Entre poesia e filosofia
/Diz-nos Filomena Molder: “Muitas vezes, as associações entre as palavras correspondem a apelos das próprias palavras, o filósofo, porém, não pode deixar-se conduzir por esses apelos como o faz o poeta, não é esse o seu ofício”. (As Nuvens e o Vaso Sagrado, 2014, p. 22)
Talvez tenha razão [claro que tem razão, a razão, segundo Descartes, é a “coisa mais bem distribuída do mundo”, já que ninguém, ao contrário do que acontece com o dinheiro e a saúde, por exemplo, pede mais do que a que tem], o filósofo usa as palavras para mostrar, ou, mais raramente, criar algo que as ultrapassa, que existe antes delas e chega mesmo a rir-se delas [cuja altivez é uma forma de camuflar as terríveis insuficiências que minam a ambição de dizer tudo e de forma clara]. Mas é ao mesmo tempo esta distância entre as palavras e os referentes e significantes (os primeiros mais empíricos, os segundos mais metafísicos, “corpo” e “belo”, por exemplo) que define o verdadeiro “ofício” do filósofo, é nesta fenda que tudo se joga, obrigando a uma vida de Janus aplicada ao sentido, em vez do tempo (que também é condição de sentido, diga-se). É por isso que é preciso amar a sobriedade e os frequentes fracassos do vaivém filosófico.
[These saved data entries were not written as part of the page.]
(* ===== verification/RipRoute.v ===== *)
(** * The routes of RIP and their filters (rip/route_entry.cc, rip/rip_varrw.cc)

    [RouteEntry<A>] with its setters, and the three policy filters a route passes through.
    A subnet is used as the key of ordered maps only, and a next hop is compared and
    tested; both are types with these operations.  The policy engine is a parameter: for
    a filter and the variables of a route it answers with the verdict, whether it read a
    variable, and the variables it writes.  At the end, [NetCmp<A>], the order of the
    containers of RIP, and the next hops of the two address families. *)

From Stdlib Require Import ZArith Lia String.
From stdpp Require Import base tactics option numbers list gmap strings decidable.
From S2P Require Import Prelude OMap Word32 Addr IPv4 IPv6 IPNet.
Local Open Scope Z_scope.
Local Open Scope xorp_scope.

(** rip/constants.hh *)
Definition RIP_INFINITY : Z := 16.
Definition RIP_MAX_COST : Z := 0xffff.
Definition DEFAULT_EXPIRY_SECS : Z := 180.
Definition DEFAULT_DELETION_SECS : Z := 120.

Definition cost16 (z : Z) : Z := z mod 2 ^ 16.

(** What the route database asks of an address. *)
Class NextHop (Addr : Type) := {
  nh_is_linklocal_unicast : Addr -> bool;
  nh_is_zero : Addr -> bool }.

(** [PolicyTags] *)
Record PolicyTags := mkTags { ptags : gset Z; ptag : Z }.
#[global] Instance PolicyTags_eq_dec : EqDecision PolicyTags.
Proof. solve_decision. Defined.
Definition no_tags : PolicyTags := mkTags ∅ 0.

(** The timer of a route: when it expires, whether it is scheduled, and the function it calls. *)
Inductive timer_call := CallExpire | CallDelete.
Record RouteTimer := mkTimer { t_expires : Z; t_scheduled : bool; t_call : timer_call }.

Record RouteEntry (Net Addr : Type) := mkRoute {
  re_net : Net;
  re_nh : Addr;
  re_ifname : string;
  re_vifname : string;
  re_cost : Z;
  re_origin : option nat;
  re_tag : Z;
  re_ref_cnt : Z;
  re_timer : option RouteTimer;
  re_policytags : PolicyTags;
  re_filtered : bool }.
Arguments mkRoute {Net Addr}.
Arguments re_net {Net Addr}.
Arguments re_nh {Net Addr}.
Arguments re_ifname {Net Addr}.
Arguments re_vifname {Net Addr}.
Arguments re_cost {Net Addr}.
Arguments re_origin {Net Addr}.
Arguments re_tag {Net Addr}.
Arguments re_ref_cnt {Net Addr}.
Arguments re_timer {Net Addr}.
Arguments re_policytags {Net Addr}.
Arguments re_filtered {Net Addr}.

Section Entry.
Context {Net Addr : Type} `{EqDecision Addr, NextHop Addr}.
Abbreviation route := (RouteEntry Net Addr).
Implicit Types (r : route).

(** The constructor. *)
Definition route_new (n : Net) (nh : Addr) (ifname vifname : string) (cost : Z) (o : option nat) (tag : Z) (pt : PolicyTags) : route :=
  mkRoute n nh ifname vifname (cost16 cost) o (cost16 tag) 0 None pt false.

(** Replacing a member. *)
Definition put_nh x r : route := mkRoute (re_net r) x (re_ifname r) (re_vifname r) (re_cost r) (re_origin r) (re_tag r) (re_ref_cnt r) (re_timer r) (re_policytags r) (re_filtered r).
Definition put_ifname x r : route := mkRoute (re_net r) (re_nh r) x (re_vifname r) (re_cost r) (re_origin r) (re_tag r) (re_ref_cnt r) (re_timer r) (re_policytags r) (re_filtered r).
Definition put_vifname x r : route := mkRoute (re_net r) (re_nh r) (re_ifname r) x (re_cost r) (re_origin r) (re_tag r) (re_ref_cnt r) (re_timer r) (re_policytags r) (re_filtered r).
Definition put_cost x r : route := mkRoute (re_net r) (re_nh r) (re_ifname r) (re_vifname r) x (re_origin r) (re_tag r) (re_ref_cnt r) (re_timer r) (re_policytags r) (re_filtered r).
Definition put_origin x r : route := mkRoute (re_net r) (re_nh r) (re_ifname r) (re_vifname r) (re_cost r) x (re_tag r) (re_ref_cnt r) (re_timer r) (re_policytags r) (re_filtered r).
Definition put_tag x r : route := mkRoute (re_net r) (re_nh r) (re_ifname r) (re_vifname r) (re_cost r) (re_origin r) x (re_ref_cnt r) (re_timer r) (re_policytags r) (re_filtered r).
Definition put_ref_cnt x r : route := mkRoute (re_net r) (re_nh r) (re_ifname r) (re_vifname r) (re_cost r) (re_origin r) (re_tag r) x (re_timer r) (re_policytags r) (re_filtered r).
Definition set_timer x r : route := mkRoute (re_net r) (re_nh r) (re_ifname r) (re_vifname r) (re_cost r) (re_origin r) (re_tag r) (re_ref_cnt r) x (re_policytags r) (re_filtered r).
Definition put_policytags x r : route := mkRoute (re_net r) (re_nh r) (re_ifname r) (re_vifname r) (re_cost r) (re_origin r) (re_tag r) (re_ref_cnt r) (re_timer r) x (re_filtered r).
Definition set_filtered x r : route := mkRoute (re_net r) (re_nh r) (re_ifname r) (re_vifname r) (re_cost r) (re_origin r) (re_tag r) (re_ref_cnt r) (re_timer r) (re_policytags r) x.

(** The setters answer whether the member changed. *)
Definition set_ifname (x : string) r : route * bool := if decide (x = re_ifname r) then (r, false) else (put_ifname x r, true).
Definition set_vifname (x : string) r : route * bool := if decide (x = re_vifname r) then (r, false) else (put_vifname x r, true).
Definition set_nexthop (x : Addr) r : route * bool :=
  if decide (x = re_nh r) then (r, false)
  else
    let r := put_nh x r in
    if negb (nh_is_linklocal_unicast x || nh_is_zero x) then
      let '(r, _) := set_ifname "" r in let '(r, _) := set_vifname "" r in (r, true)
    else (r, true).
Definition set_cost (x : Z) r : route * bool :=
  let x := cost16 x in if decide (x = re_cost r) then (r, false) else (put_cost x r, true).
Definition set_tag (x : Z) r : route * bool :=
  let x := cost16 x in if decide (x = re_tag r) then (r, false) else (put_tag x r, true).
Definition set_policytags (x : PolicyTags) r : route * bool :=
  if decide (x = re_policytags r) then (r, false) else (put_policytags x r, true).

(** ** Filters *)
Inductive filter_kind := IMPORT | EXPORT_SOURCEMATCH | EXPORT.

(** The variables of a route, and the writes of a filter. *)
Record route_vars := mkVars { v_net : Net; v_nexthop : Addr; v_metric : Z; v_tag : Z; v_policytags : gset Z }.
Inductive route_write :=
  | WriteNexthop (nh : Addr)
  | WriteMetric (m : Z)
  | WriteTag (t : Z)
  | WritePolicytags (t : gset Z).
Record filter_result := mkFilter { f_accepted : bool; f_read : bool; f_writes : list route_write }.

(** [start_read] copies the tag of the policy tags. *)
Definition start_read r : route :=
  if decide (ptag (re_policytags r) = 0) then r else fst (set_tag (ptag (re_policytags r)) r).
(** [single_write] *)
Definition single_write (w : route_write) r : route :=
  match w with
  | WriteNexthop nh => fst (set_nexthop nh r)
  | WriteMetric m => fst (set_cost m r)
  | WriteTag t => let r := fst (set_tag t r) in put_policytags (mkTags (ptags (re_policytags r)) t) r
  | WritePolicytags t => put_policytags (mkTags t (ptag (re_policytags r))) r
  end.
Definition vars_of r : route_vars := mkVars (re_net r) (re_nh r) (re_cost r) (re_tag r) (ptags (re_policytags r)).

(** The policy engine; [None] is a [PolicyException]. *)
Context (run_filter : filter_kind -> route_vars -> option filter_result).

Definition filter_route (f : filter_kind) r : result xorp_exn (route * bool) :=
  match run_filter f (vars_of (start_read r)) with
  | None => Throw Fatal
  | Some x =>
      let r := if f_read x then start_read r else r in
      Ok (fold_left (fun r w => single_write w r) (f_writes x) r, f_accepted x)
  end.

(** [RouteDB::do_filtering]: the route after the filters, the verdict and the cost. *)
Definition do_filtering r : result xorp_exn (route * bool * Z) :=
  x <-! filter_route IMPORT r ;;
  let '(r, accepted) := x in
  x <-! (if accepted then filter_route EXPORT_SOURCEMATCH r else Ok (r, accepted)) ;;
  let '(r, accepted) := x in
  x <-! (if accepted then filter_route EXPORT r else Ok (r, accepted)) ;;
  let '(r, accepted) := x in
  if RIP_INFINITY <? re_cost r then
    let r := fst (set_cost RIP_INFINITY r) in Ok (r, false, re_cost r)
  else Ok (r, accepted, re_cost r).
End Entry.
Arguments route_vars : clear implicits.
Arguments route_write : clear implicits.
Arguments filter_result : clear implicits.
Arguments mkVars {Net Addr}.
Arguments mkFilter {Addr}.

Section NetCmp.
Context `{AddrSpec A} `{!EqDecision A} `{!forall n : IPNet A, Decision (net_wf n)}.

(** [NetCmp::operator()] *)
Definition netcmp (l r : IPNet A) : bool :=
  if prefix_len l <? prefix_len r then true
  else if prefix_len r <? prefix_len l then false
  else a_ltb (masked_addr l) (masked_addr r).

(** A subnet as its constructor leaves it. *)
Definition rip_net : Type := dsig (net_wf (A := A)).

#[global] Instance rip_net_eq : EqDecision rip_net.
Proof. intros x y. destruct (decide (`x = `y)) as [E|E]; [left; by apply dsig_eq|right; intros ->; by apply E]. Defined.
#[global] Instance rip_net_key : KeyOrder rip_net := fun x y => netcmp (`x) (`y).

Lemma netcmp_spec l r : net_wf l -> net_wf r ->
  netcmp l r = true <-> prefix_len l < prefix_len r \/ (prefix_len l = prefix_len r /\ net_lo l < net_lo r).
Proof.
  intros (Hl & _) (Hr & _). unfold netcmp, net_lo. rewrite (a_ltb_spec _ _ Hl Hr).
  destruct (Z.ltb_spec (prefix_len l) (prefix_len r)), (Z.ltb_spec (prefix_len r) (prefix_len l)); rewrite ?Z.ltb_lt; lia || (split; [done|lia]).
Qed.

#[global] Instance rip_net_laws : KeyOrderLaws rip_net.
Proof.
  split; unfold key_ltb, rip_net_key.
  - intros k. apply not_true_is_false. rewrite netcmp_spec by apply proj2_dsig. lia.
  - intros a b c. rewrite !netcmp_spec by apply proj2_dsig. lia.
  - intros a b Ha Hb. apply dsig_eq. pose proof (proj2_dsig a) as Wa. pose proof (proj2_dsig b) as Wb.
    apply not_true_iff_false in Ha, Hb. rewrite netcmp_spec in Ha, Hb by done.
    destruct (proj1_sig a) as [ma la], (proj1_sig b) as [mb lb]. unfold net_lo in *. cbn in *.
    f_equal; [|lia]. apply a_val_inj; [apply Wa|apply Wb|lia].
Qed.
End NetCmp.
Arguments rip_net A {_ _ _}.

Section Families.
Context `{HostOrder}.

#[global] Instance ipv4_net_wf_dec (n : IPNet IPv4) : Decision (net_wf n).
Proof. unfold net_wf. cbn. unfold ipv4_wf, is_u32. apply _. Defined.
#[global] Instance ipv6_net_wf_dec (n : IPNet IPv6) : Decision (net_wf n).
Proof. unfold net_wf. cbn. unfold ipv6_wf, is_u32. apply _. Defined.

(** [is_linklocal_unicast] and [is_zero] *)
Definition ipv4_is_linklocal_unicast (a : IPv4) : bool := false.
Definition ipv6_is_linklocal_unicast (a : IPv6) : bool := Z.land (ntohl (v6_0 a)) 0xffc00000 =? 0xfe800000.
#[global] Instance ipv4_nexthop : NextHop IPv4 :=
  {| nh_is_linklocal_unicast := ipv4_is_linklocal_unicast; nh_is_zero := fun a => a_eqb a a_zero |}.
#[global] Instance ipv6_nexthop : NextHop IPv6 :=
  {| nh_is_linklocal_unicast := ipv6_is_linklocal_unicast; nh_is_zero := fun a => a_eqb a a_zero |}.
End Families.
De outra forma, e noutras nuvens, o poeta sabe que as palavras, às vezes as letras, são rizomáticas, que de uma nascem outras, e depois outras e outras, mais ou menos ligadas, levando o poema a colonizar (talvez cultivar) a folha, grafema a grafema, sem saber onde pode, ou deve, parar. Há uma força incontrolável em cada palavra do poeta, a força que arrebata os leitores (também os inquieta, é verdade), desarranja a gramática, curto-circuita os sentidos gastos..., mas igualmente uma força vital que num superior hermafroditismo faz nascer palavras de palavras, com a calma de uma gestação responsável ou na vertigem frenética de variações e prolongamentos explosivos. É por isso que é preciso dançar, mesmo sem talento, com a poesia.